Chapter 537 - Awal Serangan

Di ruang kendali Nexus S-4473 — Aryes duduk di kursi utama. Tangannya langsung bergerak di panel kendali. Matanya fokus.

"...Aku ambil alih."

Proxi 5R mundur satu langkah. Memberikan akses penuh. "Kontrol diserahkan."

Layar berubah. Seluruh sistem navigasi kini berada di bawah kendali Aryes.

Di belakang — alarm taktis terus berbunyi. Kapal perompak semakin dekat.

Aryes menarik napas pendek. "...Buka hangar."

"Perintah diterima."

---

Di bagian bawah Nexus — pintu hangar raksasa mulai terbuka. Perlahan — lalu semakin lebar.

Di dalamnya — sebuah kapal kecil sudah siap. Minor 4 X2.

Mesinnya menyala. Cahaya biru terang memancar.

Di dalam kokpit — Zero duduk tenang. Tangannya di kendali. Tatapannya lurus ke depan. Violys dan Jester sudah berada di dalam. Siap.

"Jalur terbuka." Suara Aryes terdengar.

Zero tidak menjawab.

Namun — *BOOM!! *

Minor 4 X2 melesat keluar. Cepat. Seperti peluru yang ditembakkan. Langsung menuju arah kapal perompak.

---

Di saat yang sama — sosok lain melangkah ke tepi hangar.

Napstylea.

Armor peraknya bersinar. Mengikuti lekuk tubuhnya. Energi mengalir halus di permukaannya.

Ia menatap ke luar. Ke arah kegelapan angkasa.

"...Waktunya."

Tanpa menunggu — ia melesat.

*WHOOSH!! *

Tubuhnya meluncur cepat. Menembus kehampaan. Seperti cahaya perak. Langsung menuju jalur depan.

Tujuannya jelas — menarik perhatian.

---

Di dalam Nexus — Aryes mengawasi semuanya. Layar menampilkan dua pergerakan. Minor 4 X2. Dan Napstylea.

"...Jangan gagal..." Ia berbisik pelan.

Lira berdiri di sampingnya. Matanya mengamati data. "...Mereka akan melihat kita sekarang."

Aryes mengangguk. "...Itu memang tujuannya."

---

Di luar — kapal perompak mulai bereaksi.
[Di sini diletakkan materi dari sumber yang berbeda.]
(** A fraud report from a manual review, of confidence 0.8, as the route
    hands it over. *)
Definition reported (transactionId : string) : Feedback.FeedbackData :=
  {| Feedback.fb_transactionId := Some transactionId;
     Feedback.actualLabel := Some Feedback.Fraud;
     Feedback.fb_confidence := Fin 0.8;
     Feedback.reviewerId := Some "analyst_002";
     Feedback.reviewTimestamp := None;
     Feedback.fb_notes := None;
     Feedback.evidenceType := Feedback.ManualReview |}.

(** The same report with the [Date] a caller inside the program passes. *)
Definition reportedAt (transactionId : string) (at_ : Date) : Feedback.FeedbackData :=
  {| Feedback.fb_transactionId := Some transactionId;
     Feedback.actualLabel := Some Feedback.Fraud;
     Feedback.fb_confidence := Fin 0.8;
     Feedback.reviewerId := Some "analyst_002";
     Feedback.reviewTimestamp := Some at_;
     Feedback.fb_notes := None;
     Feedback.evidenceType := Feedback.ManualReview |}.

(** A verdict of probability 0.5 for the transaction [txn_1]. *)
Definition borderline : Api.FraudDetectionResponse :=
  {| Api.res_transactionId := "txn_1"; Api.res_fraudProbability := Fin 0.5;
     Api.res_riskLevel := GNN.Medium; Api.res_explanation := [];
     Api.res_biometricAnomalies := 0; Api.res_graphNodes := 4;
     Api.res_confidence := Fin 0.8; Api.res_responseTime := 3;
     Api.res_modelVersion := "1.0.0" |}.


(* ===================================================================== *)
(** * Part II: properties                                                 *)
(* ===================================================================== *)

(** ** JavaScript numbers: finite arithmetic and evaluation *)

Module JSFacts.

Local Open Scope num_scope.

Lemma add_fin (x y : R) : Fin x + Fin y = Fin (x + y).
Proof. reflexivity. Qed.

Lemma sub_fin (x y : R) : Fin x - Fin y = Fin (x - y).
Proof. reflexivity. Qed.

Lemma mul_fin (x y : R) : Fin x * Fin y = Fin (x * y).
Proof. reflexivity. Qed.

Lemma div_fin (x y : R) : y <> 0%R -> Fin x / Fin y = Fin (x / y).
Proof. intros H. cbn. rewrite decide_False by exact H. reflexivity. Qed.

Lemma gtb_fin (x y : R) : (Fin x >? Fin y) = bool_decide (y < x)%R.
Proof. reflexivity. Qed.

Lemma ltb_fin (x y : R) : (Fin x <? Fin y) = bool_decide (x < y)%R.
Proof. reflexivity. Qed.

Lemma min_fin (x y : R) : JS.min (Fin x) (Fin y) = Fin (Rmin x y).
Proof.
  cbn. unfold Rmin. case_bool_decide; destruct (Rle_dec x y); try reflexivity.
  - exfalso. lra.
  - f_equal. lra.
Qed.

Lemma max_fin (x y : R) : JS.max (Fin x) (Fin y) = Fin (Rmax x y).
Proof.
  cbn. unfold Rmax. case_bool_decide; destruct (Rle_dec x y); try reflexivity.
  - exfalso. lra.
  - f_equal. lra.
Qed.

Lemma sqrt_fin (x : R) : (0 <= x)%R -> JS.sqrt (Fin x) = Fin (sqrt x).
Proof. intros H. cbn. rewrite decide_False by lra. reflexivity. Qed.

(** Finite values stay finite, as long as nothing is divided by zero. *)
Lemma finite_inv (a : num) : JS.finite a -> exists x, a = Fin x.
Proof. destruct a; simpl; intros H; try contradiction. eauto. Qed.

Lemma finite_add (a b : num) : JS.finite a -> JS.finite b -> JS.finite (a + b).
Proof. destruct a, b; simpl; auto. Qed.

Lemma finite_sub (a b : num) : JS.finite a -> JS.finite b -> JS.finite (a - b).
Proof. destruct a, b; simpl; auto. Qed.

Lemma finite_mul (a b : num) : JS.finite a -> JS.finite b -> JS.finite (a * b).
Proof. destruct a, b; simpl; intros; try contradiction; exact I. Qed.

Lemma finite_abs (a : num) : JS.finite a -> JS.finite (JS.abs a).
Proof. destruct a; simpl; auto. Qed.

Lemma finite_div (a b : num) :
  JS.finite a -> JS.finite b -> b <> Fin 0 -> JS.finite (a / b).
Proof.
  destruct a as [x| | |], b as [y| | |]; simpl; try contradiction.
  intros _ _ Hy. destruct (decide (y = 0%R)) as [->|Hne].
  - contradiction.
  - exact I.
Qed.

Lemma finite_min (a b : num) : JS.finite a -> JS.finite b -> JS.finite (JS.min a b).
Proof.
  destruct a, b; simpl; try contradiction. intros _ _. case_bool_decide; exact I.
Qed.

Lemma finite_fold_add (l : list num) : forall a,
  JS.finite a -> Forall JS.finite l -> JS.finite (fold_left JS.add l a).
Proof.
  induction l as [|x l IH]; intros a Ha Hl; simpl.
  - exact Ha.
  - inversion Hl; subst. apply IH; [apply finite_add|]; assumption.
Qed.

Lemma finite_sum (l : list num) : Forall JS.finite l -> JS.finite (JS.sum l).
Proof. apply finite_fold_add. exact I. Qed.

Lemma of_nat_nonzero (n : nat) : n <> 0%nat -> JS.of_nat n <> Fin 0.
Proof.
  intros Hn H. unfold JS.of_nat in H. injection H as H.
  apply Hn. apply INR_eq. simpl. exact H.
Qed.

(** NaN is absorbing. *)
Lemma add_nan_r (a : num) : a + NaN = NaN.
Proof. destruct a; reflexivity. Qed.

Lemma mul_nan_r (a : num) : a * NaN = NaN.
Proof. destruct a; reflexivity. Qed.

Lemma sum_nil_div : JS.sum [] / JS.of_nat (length (@nil num)) = NaN.
Proof.
  cbn. rewrite decide_True by reflexivity. unfold JS.sgn.
  rewrite !decide_False by lra. reflexivity.
Qed.

(** [Math.round(100 p) / 100] stays within half a hundredth of [p]. *)
Lemma round_hundredths (p : R) :
  exists z : Z,
    JS.round (Fin p * Fin 100) / Fin 100 = Fin (IZR z / 100)
    /\ (IZR z <= p * 100 + / 2 < IZR z + 1)%R.
Proof.
  exists (Zfloor (p * 100 + / 2)). split.
  - cbn. rewrite decide_False by lra. reflexivity.
  - apply Zfloor_bound.
Qed.

End JSFacts.

Create HintDb js_model.

#[global] Hint Unfold
  Biometrics.processBiometricData Biometrics.profileFor Biometrics.register
  Biometrics.analyze Biometrics.analyzeKeystrokeDynamics
  Biometrics.analyzeMouseMovements Biometrics.analyzeDeviceSensors
  Biometrics.keystrokeMetrics Biometrics.mouseMetrics Biometrics.deviceMetrics
  Biometrics.classifyMovementPattern Biometrics.calculateVariance
  Biometrics.calculateVectorDeviation Biometrics.mean Biometrics.deviation
  Biometrics.updateUserProfile Biometrics.updateBaselines Biometrics.ema
  Biometrics.generateBaselineProfile Biometrics.draw Biometrics.pushIf
  GNN.predictFraud GNN.computeFraudScore GNN.generateExplanation GNN.riskOf
  GNN.bump GNN.nightHour GNN.isAtm
  Api.POST Api.adjust Api.round2 Api.notes Api.countSeverity
  Api.scoreItem Api.processItem Api.failed : js_model.

(** Evaluation of a closed number expression: unfold the model, compute,
    and settle every comparison of reals with [lra]. *)
Ltac js_side := first [ lra | lia | reflexivity | discriminate ].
Sensor mereka menangkap dua objek yang mendekat.

"Kontak terdeteksi!" salah satu kru mereka berteriak.

"Objek kecil... dan satu entitas energi tinggi!"
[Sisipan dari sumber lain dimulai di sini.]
(** * Event platform backend: approval, verification and public listing

    A shallow embedding of [main.py] and [schemas.py].  The document store
    is a record of three collections, each an insertion-ordered list of
    documents; every endpoint is a function from the store (and the request)
    to a response and the store that results.  Timestamps are Python
    [datetime] values in UTC; [serialize_doc] renders them with
    [isoformat], and the listing compares the rendered strings. *)

From Stdlib Require Import ZArith NArith Lia Bool List Ascii String.
From Stdlib Require Import Sorted Permutation.
Import ListNotations.

Open Scope string_scope.
Open Scope Z_scope.

(** ** Timestamps *)

(** A [datetime] in UTC, by its components, as Python keeps it. *)
Record datetime : Type := mkDatetime {
  year : N;
  month : N;
  day : N;
  hour : N;
  minute : N;
  second : N;
  microsecond : N
}.

(** The ranges the [datetime] constructor enforces (MINYEAR = 1,
    MAXYEAR = 9999); the length of the month is not needed here. *)
Definition wf_datetime (d : datetime) : bool :=
  ((1 <=? year d) && (year d <=? 9999) &&
   (1 <=? month d) && (month d <=? 12) &&
   (1 <=? day d) && (day d <=? 31) &&
   (hour d <? 24) && (minute d <? 60) && (second d <? 60) &&
   (microsecond d <? 1000000))%N.

(** Lexicographic combination of two comparisons. *)
Definition lex (c1 c2 : comparison) : comparison :=
  match c1 with
  | Eq => c2
  | ne => ne
  end.

(** [datetime.__lt__] and friends, for two values of the same zone: the
    component tuples are compared lexicographically. *)
Definition dt_compare (a b : datetime) : comparison :=
  lex (year a ?= year b)%N
 (lex (month a ?= month b)%N
 (lex (day a ?= day b)%N
 (lex (hour a ?= hour b)%N
 (lex (minute a ?= minute b)%N
 (lex (second a ?= second b)%N
      (microsecond a ?= microsecond b)%N))))).

Definition dt_leb (a b : datetime) : bool :=
  match dt_compare a b with Gt => false | _ => true end.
Di dalam kapal perompak — sosok pemimpin unit itu tersenyum tipis.

"...Akhirnya bergerak juga."

Ia berdiri. Menatap layar.

"...Tangkap yang kecil." "...Yang bersinar itu..." Sedikit jeda. "...Hancurkan."

---

Di ruang hampa — Napstylea terus melaju. Cahaya peraknya bersinar di antara kegelapan.